Lettuce is hardy and can be sown March-April. My garden dries out in the summer, which lettuce doesn't like, so early sowing seems to help. The seed is fairly small, thin and long. Sow it in place, in a row. I don't transplant them, so they need to be sown thinly. I do several sowings of lettuce, as germination can be poor, sometimes. This depends on the wetness and warmth of the soil, including the weather after you've sown them! So unless you're a weather prophet, it's best to do several sowings, and hopefully one or more will be the right conditions.
There are plenty of varieties of lettuce. The leaves may be green or red. They may be smooth edged or raggedy. They may be open or in a ball. I grow one green and one red variety a year. The red lettuce is raggedy, and the green is smooth edged. I've use Lollo Rosso (red) and Little Gem (green), but Red Oakleaf also grew well.

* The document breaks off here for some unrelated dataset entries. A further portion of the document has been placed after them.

Lemma encode_decode_len (n : nat) bs s :
  (length bs <= n)%nat -> decode bs = Some s ->
  encode s = Some bs /\ Forall (fun c => is_scalar c = true) s.
Proof.
  revert bs s. induction n as [|n IH]; intros [|ch r] s Hlen Hd; simpl in Hlen;
    [by injection Hd as <-|lia|by injection Hd as <-|].
  cbn [decode] in Hd. unfold IS_CONTINUATION_BYTE in Hd.
  destruct (N.ltb_spec ch 0x80).
  { destruct (decode r) as [s'|] eqn:Er; [|done]. injection Hd as <-.
    destruct (IH r s') as [Hr Hs]; [lia|done|]. simpl. rewrite encode_cp_1, Hr by done.
    split; [done|]. constructor; [apply is_scalar_iff; lia|done]. }
  destruct (N.ltb_spec ch 0xE0).
  { destruct (N.ltb_spec ch 0xC2); [done|]. destruct r as [|ch2 r]; [done|].
    decode_branch Hd. decode_close encode_cp_of_2. }
  destruct (N.ltb_spec ch 0xF0).
  { destruct r as [|ch2 [|ch3 r]]; try done.
    decode_branch Hd. decode_close encode_cp_of_3. }
  destruct (N.ltb_spec ch 0xF5); [|done].
  destruct r as [|ch2 [|ch3 [|ch4 r]]]; try done.
  decode_branch Hd. decode_close encode_cp_of_4.
Qed.

(** [decode] accepts only the UTF-8 encoding of
    a string of Unicode scalar values: what it decodes encodes back to
    the same bytes (no overlong form, no surrogate, nothing above
    U+10FFFF is accepted). *)
Lemma encode_decode bs s :
  decode bs = Some s -> encode s = Some bs /\ Forall (fun c => is_scalar c = true) s.
Proof. apply (encode_decode_len (length bs)). lia. Qed.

Lettuces can be eaten as soon as they appear! But obviously you need to leave them to grow a decent size for a good crop. However, you can thin them by removing alternate seedlings to eat.

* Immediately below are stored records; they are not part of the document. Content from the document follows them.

(* ===== verification/Filter.v ===== *)
(** * The dbt filter of Cell 3 (lines 25-27)

    [for line in result.stdout.split('\n'):
         if 'dbt' in line.lower(): print(f"  • {line}")]
    as a pure function of the captured standard output: [dbt_lines] is the
    list of lines the loop prints, [bullet_line] the text of one print.
    The theorems are proved for every [CaseMapping], that is for the real
    Unicode tables of [str.lower]. *)

From Stdlib Require Import String NArith ZArith.
From stdpp Require Import base list.
From S2P Require Import Prelude PyStr.

Module Filter.
Import Contains Split Lower.

Section WithCaseMapping.
Context `{CM : CaseMapping}.

(** The loop's condition, line 26. *)
Definition is_dbt_line (line : pystr) : bool :=
  str_contains (lit "dbt") (str_lower line).

(** The lines the loop prints, in the order it prints them. *)
Definition dbt_lines (stdout : pystr) : list pystr :=
  List.filter is_dbt_line (split_char NL stdout).

(** [f"  • {line}"], line 27. *)
Definition bullet_line (line : pystr) : pystr :=
  lit "  " ++ BULLET :: lit " " ++ line.

(** The ASCII-lowered test the condition is equal to. *)
Definition has_dbt_ci (line : pystr) : bool :=
  str_contains (lit "dbt") (map ascii_lower line).

Lemma is_dbt_line_ci (line : pystr) : is_dbt_line line = has_dbt_ci line.
Proof. apply contains_dbt_lower_go. Qed.

Lemma dbt_lines_ci (stdout : pystr) :
  dbt_lines stdout = List.filter has_dbt_ci (split_char NL stdout).
Proof. unfold dbt_lines. apply filter_ext, is_dbt_line_ci. Qed.

(** C17: a line is printed exactly when it is a line of the
    output (a piece of [split('\n')]) with a factor [dD][bB][tT]. *)
Theorem dbt_lines_spec (stdout line : pystr) :
  In line (dbt_lines stdout) <->
  In line (split_char NL stdout) /\
  exists a w z, line = a ++ w ++ z /\ map ascii_lower w = lit "dbt".
Proof.
  unfold dbt_lines. rewrite filter_In, is_dbt_line_ci. f_equiv.
  unfold has_dbt_ci. rewrite str_contains_infix. apply map_factor_iff.
Qed.

(** The printed lines are a subsequence of the lines
    of the output: order is preserved and nothing is invented. *)
Theorem dbt_lines_sublist (stdout : pystr) :
  sublist (dbt_lines stdout) (split_char NL stdout).
Proof. apply filter_sublist_of. Qed.

Lemma dbt_lines_free (stdout : pystr) :
  Forall (fun p => ~ In NL p) (dbt_lines stdout).
Proof.
  unfold dbt_lines. apply Forall_List_filter.
  apply split_char_go_pieces_free. intros [].
Qed.

(** The filter is idempotent: feeding the printed
    lines, joined by newlines, back through it prints them again. *)
Theorem dbt_lines_idempotent (stdout : pystr) :
  dbt_lines (join [NL] (dbt_lines stdout)) = dbt_lines stdout.
Proof.
  destruct (dbt_lines stdout) as [|l ls] eqn:E; [done|].
  unfold dbt_lines at 1. rewrite split_char_join_pieces.
  - rewrite <- E. unfold dbt_lines. apply filter_filter_same.
  - done.
  - rewrite <- E. apply dbt_lines_free.
Qed.
(** The example of spec section 8: of the lines
    "dbt-core 1.7.1", "requests 2.0" and "DBT-Snowflake 1.7.1" the
    filter keeps the first and the third, in that order, whatever the
    Unicode case tables. *)
Theorem dbt_lines_spec_example :
  dbt_lines (join [NL] [lit "dbt-core 1.7.1"; lit "requests 2.0"; lit "DBT-Snowflake 1.7.1"]) =
  [lit "dbt-core 1.7.1"; lit "DBT-Snowflake 1.7.1"].
Proof. rewrite dbt_lines_ci. vm_compute. reflexivity. Qed.
End WithCaseMapping.

End Filter.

The main enemy of lettuce is slugs and snails. I don't do much about that about from encouraging birds in the garden. Thrushes eat snails! Hedgehogs eat slugs and snails as well. There is something else - I think that red lettuce seems to be eaten less, but that may be unscientific!

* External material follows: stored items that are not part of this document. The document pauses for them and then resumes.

(** ** Equations of the monad and of the primitives *)

Section Laws.
Context `{H : Host}.

Lemma bind_ret {A B} (x : A) (k : A -> M B) s : bind (ret x) k s = k x s.
Proof. done. Qed.

Lemma bind_assoc {A B C} (m : M A) (f : A -> M B) (g : B -> M C) s :
  bind (bind m f) g s = bind m (fun x => bind (f x) g) s.
Proof. unfold bind. by destruct (m s) as [[e|x] s']. Qed.

Lemma bind_inl {A B} (m : M A) (k : A -> M B) s e s' :
  m s = (inl e, s') -> bind m k s = (inl e, s').
Proof. unfold bind. by intros ->. Qed.

Lemma bind_inr {A B} (m : M A) (k : A -> M B) s x s' :
  m s = (inr x, s') -> bind m k s = k x s'.
Proof. unfold bind. by intros ->. Qed.

Lemma printed_app l1 l2 : printed (l1 ++ l2) = printed l1 ++ printed l2.
Proof. unfold printed. by rewrite map_app, concat_app. Qed.

Lemma printed_one l : printed [l] = l ++ [NL].
Proof. unfold printed. simpl. by rewrite app_nil_r. Qed.

Lemma print_events_app l1 l2 : print_events (l1 ++ l2) = print_events l1 ++ print_events l2.
Proof. unfold print_events. by rewrite map_app, concat_app. Qed.

Lemma after_prints_app s l1 l2 : after_prints (after_prints s l1) l2 = after_prints s (l1 ++ l2).
Proof.
  destruct s. unfold after_prints. simpl.
  by rewrite printed_app, print_events_app, !app_assoc.
Qed.

Lemma after_prints_nil s : after_prints s [] = s.
Proof. destruct s. unfold after_prints. simpl. by rewrite !app_nil_r. Qed.

Lemma set_globals_after_prints s l g :
  set_globals (after_prints s l) g = after_prints (set_globals s g) l.
Proof. done. Qed.

Lemma st_globals_after_prints s l : st_globals (after_prints s l) = st_globals s.
Proof. done. Qed.

Lemma set_globals_twice s g1 g2 : set_globals (set_globals s g1) g2 = set_globals s g2.
Proof. done. Qed.

Lemma bind_py_print {A} x (k : unit -> M A) s :
  bind (py_print x) k s = k tt (after_prints s [x]).
Proof. done. Qed.

Lemma py_print_eq x s : py_print x s = (inr tt, after_prints s [x]).
Proof. done. Qed.

Lemma bind_store_global {A} x v (k : unit -> M A) s :
  bind (store_global x v) k s = k tt (set_globals s (<[x := v]> (st_globals s))).
Proof. done. Qed.

Lemma bind_import_stdlib {A} name (k : unit -> M A) s :
  bind (import_stdlib name) k s =
  k tt (set_globals (set_modules s (<[name := None]> (st_modules s)))
                    (<[name := VModule name]> (st_globals s))).
Proof. done. Qed.

Lemma bind_load_global_some {A} x v (k : pyval -> M A) s :
  st_globals s !! x = Some v -> bind (load_global x) k s = k v s.
Proof. unfold bind, load_global. by intros ->. Qed.

Lemma bind_load_global_none {A} x (k : pyval -> M A) s :
  st_globals s !! x = None -> bind (load_global x) k s = (inl (NameError x), s).
Proof. unfold bind, load_global. by intros ->. Qed.

Lemma bind_sys_executable {A} (k : pystr -> M A) s :
  st_globals s !! "sys"%string = Some (VModule "sys") ->
  bind sys_executable k s = k executable s.
Proof. intros Hs. cbv [bind sys_executable load_global]. by rewrite Hs. Qed.

Lemma bind_subprocess_attr {A} a (k : unit -> M A) s :
  st_globals s !! "subprocess"%string = Some (VModule "subprocess") ->
  bind (subprocess_attr a) k s = k tt s.
Proof. intros Hs. cbv [bind subprocess_attr load_global]. by rewrite Hs. Qed.

Lemma bind_run_child {A} inherit argv (k : spawn_result -> M A) s r e' :
  spawn argv (st_env s) = (r, e') ->
  bind (run_child inherit argv) k s =
  k r (after_event s e' (EvSpawn argv r) (child_io inherit r)).
Proof. unfold bind, run_child. by intros ->. Qed.

Lemma bind_import_dbt_version_cached {A} (k : unit -> M A) s c :
  st_modules s !! "dbt.version"%string = Some c ->
  bind import_dbt_version k s =
  k tt (set_globals s (<["dbt" := VModule "dbt"]> (st_globals s)))%string.
Proof. intros Hc. cbv [bind import_dbt_version]. by rewrite Hc. Qed.

Lemma bind_import_dbt_version_found {A} (k : unit -> M A) s v :
  st_modules s !! "dbt.version"%string = None ->
  find_dbt_version (st_env s) = Some v ->
  bind import_dbt_version k s =
  k tt (mkState (st_env s) (<["dbt" := VModule "dbt"]> (st_globals s))
          (<["dbt.version" := Some v]> (<["dbt" := None]> (st_modules s)))
          (st_out s) (st_trace s ++ [EvImport "dbt.version"]) (st_io s))%string.
Proof.
  intros Hc Hv. cbv [bind import_dbt_version]. rewrite Hc, Hv.
  cbv [set_globals set_modules after_event]. simpl. by rewrite app_nil_r.
Qed.

Lemma bind_import_dbt_version_missing {A} (k : unit -> M A) s :
  st_modules s !! "dbt.version"%string = None ->
  find_dbt_version (st_env s) = None ->
  bind import_dbt_version k s =
  (inl (ModuleNotFoundError "dbt"),
   after_event s (st_env s) (EvImport "dbt.version") [])%string.
Proof. intros Hc Hv. cbv [bind import_dbt_version]. by rewrite Hc, Hv. Qed.

Lemma bind_dbt_version_attr {A} (k : pystr -> M A) s ver :
  st_globals s !! "dbt"%string = Some (VModule "dbt") ->
  st_modules s !! "dbt.version"%string = Some (Some ver) ->
  bind dbt_version_attr k s = k ver s.
Proof. intros Hg Hm. cbv [bind dbt_version_attr load_global]. by rewrite Hg, Hm. Qed.

Lemma bind_check_call {A} argv (k : Z -> M A) s r e' :
  spawn argv (st_env s) = (r, e') ->
  bind (check_call argv) k s =
  let s' := after_event s e' (EvSpawn argv r) (child_io true r) in
  match r with
  | SpawnFailed => (inl OSError, s')
  | Exited rc _ _ =>
      if (rc =? 0)%Z then k 0%Z s' else (inl (CalledProcessError rc argv), s')
  end.
Proof.
  intros Hsp. unfold check_call. rewrite bind_assoc.
  erewrite bind_run_child by exact Hsp.
  by destruct r as [rc ? ?|]; [destruct (rc =? 0)%Z|].
Qed.

Lemma bind_subprocess_run {A} argv (k : pyval -> M A) s r e' :
  spawn argv (st_env s) = (r, e') ->
  bind (subprocess_run argv) k s =
  let s' := after_event s e' (EvSpawn argv r) [] in
  match r with
  | SpawnFailed => (inl OSError, s')
  | Exited rc out err =>
      match text_decode out, text_decode err with
      | Some o, Some e => k (VCompleted argv rc o e) s'
      | _, _ => (inl UnicodeDecodeError, s')
      end
  end.
Proof.
  intros Hsp. unfold subprocess_run. rewrite bind_assoc.
  erewrite bind_run_child by exact Hsp.
  destruct r as [rc out err|]; [|done]. simpl.
  by destruct (text_decode out), (text_decode err).
Qed.

(** A loop whose body only prints: the loop variable is bound to each
    element in turn, and the lines are printed in order. *)
Lemma py_for_prints name xs (body : pystr -> M unit) (lines : pystr -> list pystr) s :
  (forall x s', body x s' = (inr tt, after_prints s' (lines x))) ->
  py_for name VStr xs body s =
  (inr tt, after_prints (set_globals s (fold_left (fun g x => <[name := VStr x]> g) xs (st_globals s)))
             (concat (map lines xs))).
Proof.
  intros Hbody. revert s. induction xs as [|x xs IH]; intros s.
  - simpl. rewrite after_prints_nil. by destruct s.
  - simpl py_for. rewrite bind_store_global. cbv beta.
    erewrite bind_inr by apply Hbody. rewrite IH. simpl.
    by rewrite set_globals_after_prints, after_prints_app.
Qed.

End Laws.

#[export] Hint Rewrite @bind_ret @bind_py_print @py_print_eq @bind_store_global
  @bind_import_stdlib @set_globals_after_prints @st_globals_after_prints @after_prints_app
  @set_globals_twice : pyrw.

(** One step of a program: the equation of its first primitive, then the
    continuation applied. *)
Ltac py_step :=
  first [ rewrite bind_ret
        | rewrite bind_py_print
        | rewrite py_print_eq
        | rewrite bind_store_global
        | rewrite bind_import_stdlib
        | erewrite bind_load_global_some; [|simpl; simplify_map_eq; reflexivity]
        | rewrite bind_sys_executable by (simpl; by simplify_map_eq)
        | rewrite bind_subprocess_attr by (simpl; by simplify_map_eq)
        | erewrite bind_dbt_version_attr;
            [| simpl; simplify_map_eq; reflexivity | simpl; simplify_map_eq; reflexivity] ];
  cbv beta iota.

End Runtime.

The other problems with lettuce that I've found is poor germination (sometimes) and bolting. Bolting means that the lettuce, rather than growing flat on the ground, starts to produce a stem, which can eventually turn into a flower. The leaves get bitter at this stage. You can cut the stem off, but usually the plant is on its way out by that time. It happens because of dry weather, so I try to grow lettuce as early as I can, and once they start bolting, shrug and accept that's the end of the lettuce crop this year.
You don't have to harvest a whole lettuce at once. It is possible to pull off leaves from a plant, if it's big enough, and it will carry on growing. If you do use the whole lettuce, then obviously you need to cut off the root. The lettuce may need washing as well, if it is dirty from the soil. It might be as well to check it over for slugs as well! Just remove them - the lettuce is OK to eat although you may want to trim off the eat marks!
2021 was such a terrible spring (April was cold and dry, May was cold and wet) that I couldn't manage to germinate lettuce from seed, so I bought some seedlings from a garden centre. They're growing well.